Foto: ist/rri.co.id

Oleh: Joko Intarto –

Saya bukan peternak ayam. Saya hanya penyuka ayam goreng, ayam bakar, ayam panggang dan ayam kuah: khususnya pindang dengan bumbu kluwek.

Meski demikian, saya sedih dan prihatin. Nasib para peternak hari ini ternyata tidak segurih daging ayam yang saya makan.

Apalagi setelah membaca selebaran dari perkumpulan peternak ayam di Jogja.

Bayangkan, para peternak itu sampai membuat aksi bagi-bagi ayam gratis. Jumlahnya pun lumayan banyak: 5 ribu ekor.

Saking frustasinya.

Harga jual ayam anjlok. Tidak terserap pasar pula!

Apakah ini drama lanjutan dari persaingan antara peternak industri dan peternak rakyat? Entahlah.

Dua tahun lalu saya mampir di sebuah dua lokasi kandang ayam berskala besar di Slawi, Jawa Tengah. Di lereng gunung Slamet.

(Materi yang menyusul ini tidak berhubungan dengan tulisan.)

(** *** The plan of an acyclic workflow *)

(** C1: for a workflow graph (distinct block ids, connections between its
    blocks) without a cycle and with a respond block, [plan] returns
    levels; their concatenation holds every block id exactly once, and
    every connection goes from a level to a strictly later one. *)
Theorem plan_levels (blocks : list Block) (connections : list Connection) :
  well_formed blocks connections →
  acyclic connections →
  has_respond blocks →
  ∃ levels,
    plan blocks connections = Levels levels ∧
    concat levels ≡ₚ block_ids blocks ∧
    NoDup (concat levels) ∧
    ∀ c, c ∈ connections →
      ∃ i j, level_of levels (source_block_id c) = Some i ∧
             level_of levels (target_block_id c) = Some j ∧ (i < j)%nat.
Proof.
  intros [Hnd Hdang] Hacyc (b & Hb & Hresp). unfold plan.
  destruct (existsb (dangling (block_ids blocks)) connections) eqn:Hd.
  { apply existsb_exists in Hd as (c & Hc & Hd).
    apply list_elem_of_In, Hdang in Hc.
    unfold dangling in Hd. apply negb_true_iff, bool_decide_eq_false in Hd.
    contradiction. }
  assert (existsb is_respond blocks = true) as ->.
  { apply existsb_exists. exists b. split; [by apply list_elem_of_In|].
    unfold is_respond. by apply bool_decide_eq_true_2. }
  cbn [negb].
  destruct (rounds (length (block_ids blocks))
              (adjacency (block_ids blocks) connections)
              (indegree_init (block_ids blocks) connections)
              (block_ids blocks)) as [levels rest] eqn:Hrounds.
  apply (rounds_spec (block_ids blocks) connections) in Hrounds
    as (Hperm & Hstuck & Horder);
    [|done|done|by apply counts_agree_init|done].
  apply (acyclic_none_left _ _ Hacyc) in Hstuck as ->.
  rewrite app_nil_r in Hperm.
  exists levels. split_and!; [done|done|by rewrite Hperm|].
  intros c Hc. destruct (Hdang c Hc) as [Hs Ht].
  apply Horder; [done|done|by rewrite Hperm].
Qed.

(** The small workflow has a plan. *)
Lemma plan_levels_witness :
  ∃ levels,
    plan diamond_blocks diamond_connections = Levels levels ∧
    concat levels ≡ₚ block_ids diamond_blocks ∧
    NoDup (concat levels) ∧
    ∀ c, c ∈ diamond_connections →
      ∃ i j, level_of levels (source_block_id c) = Some i ∧
             level_of levels (target_block_id c) = Some j ∧ (i < j)%nat.
Proof.
  apply plan_levels.
  - split; [compute_done|]. apply Forall_forall. compute_done.
  - apply (acyclic_by_rank _ diamond_rank). compute_done.
  - exists (mk_block "out" "output"). split; [left|reflexivity].
Defined.

(** The plan of the small workflow, and what the planner answers when a
    connection closes a cycle or names a block that is not there. *)
Example plan_diamond :
  plan diamond_blocks diamond_connections
    = Levels [["in"]; ["db"; "api"]; ["t"]; ["out"]].
Proof. reflexivity. Qed.

Example plan_cycle :
  plan diamond_blocks (mk_conn "out" "in" :: diamond_connections)
    = GraphError (Cycle "out").
Proof. reflexivity. Qed.

Example plan_dangling :
  plan diamond_blocks (mk_conn "out" "nowhere" :: diamond_connections)
    = GraphError DanglingEdge.
Proof. reflexivity. Qed.

(** * Further properties of the editor's code *)

(** ** Escaping the exported code *)

Lemma append_cons (c : ascii) (a b : string) :
  String c a ++ b = String c (a ++ b).
Proof. reflexivity. Qed.

Lemma append_assoc (a b c : string) : (a ++ b) ++ c = a ++ b ++ c.
Proof.
  induction a as [|x a IH]; [reflexivity|].
  by rewrite !append_cons, IH.
Qed.

Lemma replace_all_app (c : ascii) (replacement a b : string) :
  replace_all c replacement (a ++ b)
    = replace_all c replacement a ++ replace_all c replacement b.
Proof.
  induction a as [|x a IH]; [reflexivity|].
  rewrite append_cons. cbn [replace_all].
  by rewrite IH, append_assoc.
Qed.

Lemma escapeHtml_app (a b : string) :
  escapeHtml (a ++ b) = escapeHtml a ++ escapeHtml b.
Proof. unfold escapeHtml. by rewrite !replace_all_app. Qed.

(** What one character becomes. *)
Lemma escapeHtml_char (c : ascii) :
  escapeHtml (String c "")
    = if Ascii.eqb c "&" then "&amp;"
      else if Ascii.eqb c "<" then "&lt;"
      else if Ascii.eqb c ">" then "&gt;"
      else String c "".
Proof.
  unfold escapeHtml. simpl.
  destruct (Ascii.eqb_spec c "&") as [->|Hamp]; [reflexivity|]. simpl.
  destruct (Ascii.eqb_spec c "<") as [->|Hlt]; [reflexivity|]. simpl.
  destruct (Ascii.eqb_spec c ">") as [->|Hgt]; reflexivity.
Qed.

Lemma escapeHtml_cons (c : ascii) (s : string) :
  escapeHtml (String c s) = escapeHtml (String c "") ++ escapeHtml s.
Proof. by rewrite <- escapeHtml_app. Qed.

(** X1: The three replacements, made one after the other over the whole text,
    escape every character once: the ampersands that the later
    replacements write are not escaped again, and the ampersands of the
    text are escaped before them.  The result is the text with each
    character replaced on its own. *)
Theorem escapeHtml_single_pass (a b : string) (c : ascii) :
  escapeHtml "" = "" ∧
  escapeHtml (a ++ b) = escapeHtml a ++ escapeHtml b ∧
  escapeHtml (String c b)
    = (if Ascii.eqb c "&" then "&amp;"
       else if Ascii.eqb c "<" then "&lt;"
       else if Ascii.eqb c ">" then "&gt;"
       else String c "") ++ escapeHtml b.
Proof.
  split_and!; [reflexivity|apply escapeHtml_app|].
  by rewrite escapeHtml_cons, escapeHtml_char.
Qed.

Lemma occurs_app (c : ascii) (a b : string) :
  occurs c (a ++ b) = occurs c a || occurs c b.
Proof.
  induction a as [|x a IH]; [reflexivity|].
  rewrite append_cons. cbn [occurs].
  by rewrite IH, orb_assoc.
Qed.

(** X2: The escaped text holds no [<] and no [>], whatever the text; a text
    without [&], [<] and [>] is left as it is. *)
Theorem escapeHtml_no_markup (str : string) :
  occurs "<" (escapeHtml str) = false ∧
  occurs ">" (escapeHtml str) = false ∧
  (occurs "&" str = false → occurs "<" str = false → occurs ">" str = false →
   escapeHtml str = str).
Proof.
  induction str as [|c str (IHlt & IHgt & IHid)]; [by split_and!|].
  rewrite escapeHtml_cons, !occurs_app, IHlt, IHgt, escapeHtml_char.
  destruct (Ascii.eqb_spec c "&") as [->|Hamp];
    [split_and!; [reflexivity|reflexivity|discriminate]|].
  destruct (Ascii.eqb_spec c "<") as [->|Hlt];
    [split_and!; [reflexivity|reflexivity|discriminate]|].
  destruct (Ascii.eqb_spec c ">") as [->|Hgt];
    [split_and!; [reflexivity|reflexivity|intros _ _; discriminate]|].
  simpl. rewrite !orb_false_r.
  split_and!.
  - by apply Ascii.eqb_neq.
  - by apply Ascii.eqb_neq.
  - intros H1 H2 H3. apply orb_false_iff in H1 as [_ H1].
    apply orb_false_iff in H2 as [_ H2]. apply orb_false_iff in H3 as [_ H3].
    by rewrite IHid.
Qed.

(** X3: Two texts with the same escaped text are the same text. *)
Theorem escapeHtml_injective (s1 s2 : string) :
  escapeHtml s1 = escapeHtml s2 → s1 = s2.
Proof.
  revert s2. induction s1 as [|c1 s1 IH]; intros [|c2 s2] Heq.
  - reflexivity.
  - rewrite escapeHtml_cons, escapeHtml_char in Heq.
    repeat case_match; discriminate Heq.
  - rewrite escapeHtml_cons, escapeHtml_char in Heq.
    repeat case_match; discriminate Heq.
  - rewrite (escapeHtml_cons c1), (escapeHtml_cons c2), !escapeHtml_char in Heq.
    destruct (Ascii.eqb_spec c1 "&") as [->|Ha1];
    destruct (Ascii.eqb_spec c2 "&") as [->|Ha2];
    try destruct (Ascii.eqb_spec c1 "<") as [->|Hl1];
    try destruct (Ascii.eqb_spec c2 "<") as [->|Hl2];
    try destruct (Ascii.eqb_spec c1 ">") as [->|Hg1];
    try destruct (Ascii.eqb_spec c2 ">") as [->|Hg2];
    simpl in Heq; try discriminate Heq;
    try (injection Heq as Heq; f_equal; by apply IH);
    try (injection Heq as Hc Heq; congruence).
    injection Heq as -> Heq. f_equal. by apply IH.
Qed.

Kandang yang saya kunjungi berada di dua lokasi. Kandang pertama sangat modern. Berangka baja. Berlantai tiga. Saat itu pembangunannya belum sampai 30 persen. Kelak kandang itu bisa menampung 1 juta ekor ayam.

Kandang kedua tampak sederhana. Berlantai satu. Berangka kayu. Berdinding anyaman bambu dengan lapisan plastik. Meski terlihat sederhana, sejatinya kandang itu sudah modern. Secara sistem.

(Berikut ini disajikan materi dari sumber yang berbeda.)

(** * Medication dose-schedule projection: a shallow embedding

    The development embeds the schedule projector of the medication tracker
    ([getMedicationSchedule] in [MedicationTimeline/MedicationCard.tsx]) and
    its two earlier copies, and proves the properties of the projector that
    the repository's specification states.

    Modelling conventions.
    - A JavaScript [number] is an integer of [Z]: the fields the projector
      reads (frequency, period, duration, day offsets) are whole numbers in
      the data the extraction service is asked to produce.  Arithmetic on
      them is exact; the one division that is not whole
      ([12 / (frequency - 1)] and [i * 7 / freq]) is kept as an exact
      fraction until it is rounded.
    - An optional field [f?: T] is [option T]; [x || d] is written out with
      JavaScript's notion of a falsy value ([undefined], [0], the empty
      string).
    - A [Date] is its number of milliseconds since the epoch, read in a
      local time zone without offset (UTC), so that a day is 86 400 000 ms
      and days start at multiples of it.
    - The [for ... of] loop over the timing sequence threads
      [runningOffsetDays]; its body either [continue]s with a new offset or
      [return]s. *)

From Stdlib Require Import ZArith List Bool Lia.
From Stdlib Require Import Strings.String Strings.Ascii.
From Stdlib Require Import Numbers.DecimalString.
From Stdlib Require Import Sorting.Sorted.
Import ListNotations.

Open Scope string_scope.
Open Scope list_scope.
Open Scope Z_scope.

(** ** JavaScript primitives used by the projector *)

Module JS.

(** [x || d] on an optional number: [undefined] and [0] are falsy. *)
Definition orZ (x : option Z) (d : Z) : Z :=
  match x with
  | Some n => if n =? 0 then d else n
  | None => d
  end.

(** Truthiness of an optional number. *)
Definition truthyZ (x : option Z) : bool :=
  match x with
  | Some n => negb (n =? 0)
  | None => false
  end.

(** [x || d] on an optional string: [undefined] and [""] are falsy. *)
Definition orString (x : option string) (d : string) : string :=
  match x with
  | Some EmptyString => d
  | Some s => s
  | None => d
  end.

(** [xs && xs.length > 0] on an optional array. *)
Definition nonEmpty {A : Type} (x : option (list A)) : option (list A) :=
  match x with
  | Some (a :: l) => Some (a :: l)
  | _ => None
  end.

Definition lowerAscii (c : ascii) : ascii :=
  let n := nat_of_ascii c in
  if (Nat.leb 65 n && Nat.leb n 90)%bool then ascii_of_nat (n + 32) else c.

(** [String.prototype.toLowerCase], on ASCII text. *)
Fixpoint toLowerCase (s : string) : string :=
  match s with
  | EmptyString => EmptyString
  | String c s' => String (lowerAscii c) (toLowerCase s')
  end.

(** [s.startsWith(p)]. *)
Definition startsWith (s p : string) : bool := String.prefix p s.

(** [s.includes(sub)]. *)
Fixpoint includes (s sub : string) : bool :=
  if String.prefix sub s then true
  else match s with
       | EmptyString => false
       | String _ s' => includes s' sub
       end.

(** [xs.includes(x)] on an array of strings. *)
Definition arrayIncludes (xs : list string) (x : string) : bool :=
  existsb (String.eqb x) xs.

(** [String(n)] for an integer. *)
Definition stringOfNumber (n : Z) : string :=
  NilEmpty.string_of_int (Z.to_int n).

Fixpoint repeatString (fill : string) (n : nat) : string :=
  match n with
  | O => EmptyString
  | S n' => (fill ++ repeatString fill n')%string
  end.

Kandang sudah dilengkapi dengan sistem pengendali suhu. Kalau terlalu dingin, mesin penghangat udara akan bekerja otomatis. Kalau kepanasan, mesin pendingin udara juga bekerja otomatis.

Ada juga mesin pemberi pakan otomatis. Bekerja dengan timer. Jam berapa ayam harus makan dan berapa lama durasi dengan jadwal makan selanjutnya. Semua dikendalikan dengan perangkat elektronik. Ada petugas ahlinya.

Kandang baru dan kandang lama itu ternyata pemiliknya sama. Setelah sukses dengan kandang lama, pemiliknya memperbesar volume kandang di lokasi baru. Yang kapasitasnya 1 juta ekor itu.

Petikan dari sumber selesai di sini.